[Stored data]
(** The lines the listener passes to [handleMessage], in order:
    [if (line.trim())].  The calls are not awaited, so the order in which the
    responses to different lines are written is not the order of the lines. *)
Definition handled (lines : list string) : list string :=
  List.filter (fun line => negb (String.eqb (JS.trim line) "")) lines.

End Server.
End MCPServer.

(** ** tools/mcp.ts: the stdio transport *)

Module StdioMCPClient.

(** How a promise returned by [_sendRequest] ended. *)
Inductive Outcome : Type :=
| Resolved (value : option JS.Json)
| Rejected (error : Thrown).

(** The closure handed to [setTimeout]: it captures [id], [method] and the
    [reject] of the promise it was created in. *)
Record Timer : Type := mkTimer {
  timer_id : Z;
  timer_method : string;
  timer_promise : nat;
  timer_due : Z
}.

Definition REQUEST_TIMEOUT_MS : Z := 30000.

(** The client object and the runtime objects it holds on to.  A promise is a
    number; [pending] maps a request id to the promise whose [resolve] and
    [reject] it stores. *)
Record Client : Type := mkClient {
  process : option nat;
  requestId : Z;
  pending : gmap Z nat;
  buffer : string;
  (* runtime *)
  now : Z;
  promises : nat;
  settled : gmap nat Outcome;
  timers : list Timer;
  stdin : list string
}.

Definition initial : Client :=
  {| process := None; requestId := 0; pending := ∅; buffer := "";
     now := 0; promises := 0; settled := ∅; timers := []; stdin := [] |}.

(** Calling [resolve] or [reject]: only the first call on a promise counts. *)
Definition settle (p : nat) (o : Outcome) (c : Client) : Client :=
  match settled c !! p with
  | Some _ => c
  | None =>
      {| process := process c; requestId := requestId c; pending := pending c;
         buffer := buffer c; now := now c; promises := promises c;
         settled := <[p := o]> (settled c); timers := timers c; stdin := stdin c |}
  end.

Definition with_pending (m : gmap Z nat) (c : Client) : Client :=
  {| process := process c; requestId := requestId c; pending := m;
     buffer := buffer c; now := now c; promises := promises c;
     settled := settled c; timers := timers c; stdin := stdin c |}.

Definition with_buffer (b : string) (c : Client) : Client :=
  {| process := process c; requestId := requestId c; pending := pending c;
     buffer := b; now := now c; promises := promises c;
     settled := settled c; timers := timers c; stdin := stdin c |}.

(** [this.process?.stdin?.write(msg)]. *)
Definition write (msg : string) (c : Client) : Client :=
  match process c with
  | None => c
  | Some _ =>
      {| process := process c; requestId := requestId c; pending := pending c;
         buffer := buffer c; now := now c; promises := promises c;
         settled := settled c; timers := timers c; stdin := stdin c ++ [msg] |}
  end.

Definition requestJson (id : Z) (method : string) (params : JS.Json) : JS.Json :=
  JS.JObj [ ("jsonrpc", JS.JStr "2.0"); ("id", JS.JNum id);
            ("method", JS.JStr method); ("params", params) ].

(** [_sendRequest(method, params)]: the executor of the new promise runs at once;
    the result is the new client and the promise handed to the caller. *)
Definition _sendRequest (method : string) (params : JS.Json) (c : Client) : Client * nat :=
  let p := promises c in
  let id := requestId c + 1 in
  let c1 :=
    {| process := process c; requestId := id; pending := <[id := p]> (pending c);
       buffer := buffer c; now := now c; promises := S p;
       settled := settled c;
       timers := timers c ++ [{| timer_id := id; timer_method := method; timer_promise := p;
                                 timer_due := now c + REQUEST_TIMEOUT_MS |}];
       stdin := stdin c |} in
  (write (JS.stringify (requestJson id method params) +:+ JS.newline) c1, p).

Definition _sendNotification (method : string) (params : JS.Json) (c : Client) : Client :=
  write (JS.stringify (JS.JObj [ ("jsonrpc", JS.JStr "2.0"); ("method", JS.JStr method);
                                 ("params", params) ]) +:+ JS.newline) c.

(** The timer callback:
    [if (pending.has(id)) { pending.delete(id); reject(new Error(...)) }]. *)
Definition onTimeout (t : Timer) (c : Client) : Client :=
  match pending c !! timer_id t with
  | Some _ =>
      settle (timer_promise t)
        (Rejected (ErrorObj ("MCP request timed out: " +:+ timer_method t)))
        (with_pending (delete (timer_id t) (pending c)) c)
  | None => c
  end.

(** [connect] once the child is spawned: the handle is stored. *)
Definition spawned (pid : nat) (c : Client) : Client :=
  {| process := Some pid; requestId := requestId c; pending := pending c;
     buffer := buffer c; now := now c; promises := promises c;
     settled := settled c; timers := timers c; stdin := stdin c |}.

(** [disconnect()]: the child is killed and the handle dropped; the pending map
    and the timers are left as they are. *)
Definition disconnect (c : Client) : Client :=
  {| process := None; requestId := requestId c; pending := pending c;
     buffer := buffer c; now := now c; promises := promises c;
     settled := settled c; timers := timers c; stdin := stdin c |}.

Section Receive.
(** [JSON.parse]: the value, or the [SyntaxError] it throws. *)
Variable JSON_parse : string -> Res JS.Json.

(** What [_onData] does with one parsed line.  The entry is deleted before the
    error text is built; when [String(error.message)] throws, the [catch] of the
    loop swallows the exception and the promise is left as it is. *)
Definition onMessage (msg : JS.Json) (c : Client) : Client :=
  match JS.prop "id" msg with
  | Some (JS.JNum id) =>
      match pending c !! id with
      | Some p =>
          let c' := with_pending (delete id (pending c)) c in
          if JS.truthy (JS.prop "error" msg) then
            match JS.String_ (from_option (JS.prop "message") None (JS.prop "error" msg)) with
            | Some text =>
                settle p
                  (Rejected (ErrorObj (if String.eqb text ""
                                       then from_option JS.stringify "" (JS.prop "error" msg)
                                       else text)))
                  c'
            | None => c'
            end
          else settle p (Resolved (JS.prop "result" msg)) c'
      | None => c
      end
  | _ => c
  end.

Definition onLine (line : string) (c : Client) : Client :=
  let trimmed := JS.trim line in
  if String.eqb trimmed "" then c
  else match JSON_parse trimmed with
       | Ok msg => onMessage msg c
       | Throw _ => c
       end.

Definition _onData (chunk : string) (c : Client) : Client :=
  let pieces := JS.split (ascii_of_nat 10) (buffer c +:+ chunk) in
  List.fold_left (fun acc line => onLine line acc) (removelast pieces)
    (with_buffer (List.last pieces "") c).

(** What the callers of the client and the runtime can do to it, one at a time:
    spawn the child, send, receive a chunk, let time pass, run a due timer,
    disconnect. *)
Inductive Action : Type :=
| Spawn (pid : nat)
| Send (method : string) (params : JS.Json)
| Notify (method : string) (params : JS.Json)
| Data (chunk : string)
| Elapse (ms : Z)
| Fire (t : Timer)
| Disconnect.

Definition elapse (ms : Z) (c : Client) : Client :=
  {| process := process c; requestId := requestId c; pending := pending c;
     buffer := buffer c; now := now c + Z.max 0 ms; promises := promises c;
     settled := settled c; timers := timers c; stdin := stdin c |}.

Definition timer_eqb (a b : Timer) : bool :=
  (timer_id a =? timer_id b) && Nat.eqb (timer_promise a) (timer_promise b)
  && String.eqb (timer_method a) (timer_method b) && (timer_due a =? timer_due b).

■ Instructions for the task
Only a word-for-word repetition of the lines from the one containing "Definition onLine (line" to the final line of the data above counts as the answer.

■ Result of this task
Definition onLine (line : string) (c : Client) : Client :=
  let trimmed := JS.trim line in
  if String.eqb trimmed "" then c
  else match JSON_parse trimmed with
       | Ok msg => onMessage msg c
       | Throw _ => c
       end.

Definition _onData (chunk : string) (c : Client) : Client :=
  let pieces := JS.split (ascii_of_nat 10) (buffer c +:+ chunk) in
  List.fold_left (fun acc line => onLine line acc) (removelast pieces)
    (with_buffer (List.last pieces "") c).

(** What the callers of the client and the runtime can do to it, one at a time:
    spawn the child, send, receive a chunk, let time pass, run a due timer,
    disconnect. *)
Inductive Action : Type :=
| Spawn (pid : nat)
| Send (method : string) (params : JS.Json)
| Notify (method : string) (params : JS.Json)
| Data (chunk : string)
| Elapse (ms : Z)
| Fire (t : Timer)
| Disconnect.

Definition elapse (ms : Z) (c : Client) : Client :=
  {| process := process c; requestId := requestId c; pending := pending c;
     buffer := buffer c; now := now c + Z.max 0 ms; promises := promises c;
     settled := settled c; timers := timers c; stdin := stdin c |}.

Definition timer_eqb (a b : Timer) : bool :=
  (timer_id a =? timer_id b) && Nat.eqb (timer_promise a) (timer_promise b)
  && String.eqb (timer_method a) (timer_method b) && (timer_due a =? timer_due b).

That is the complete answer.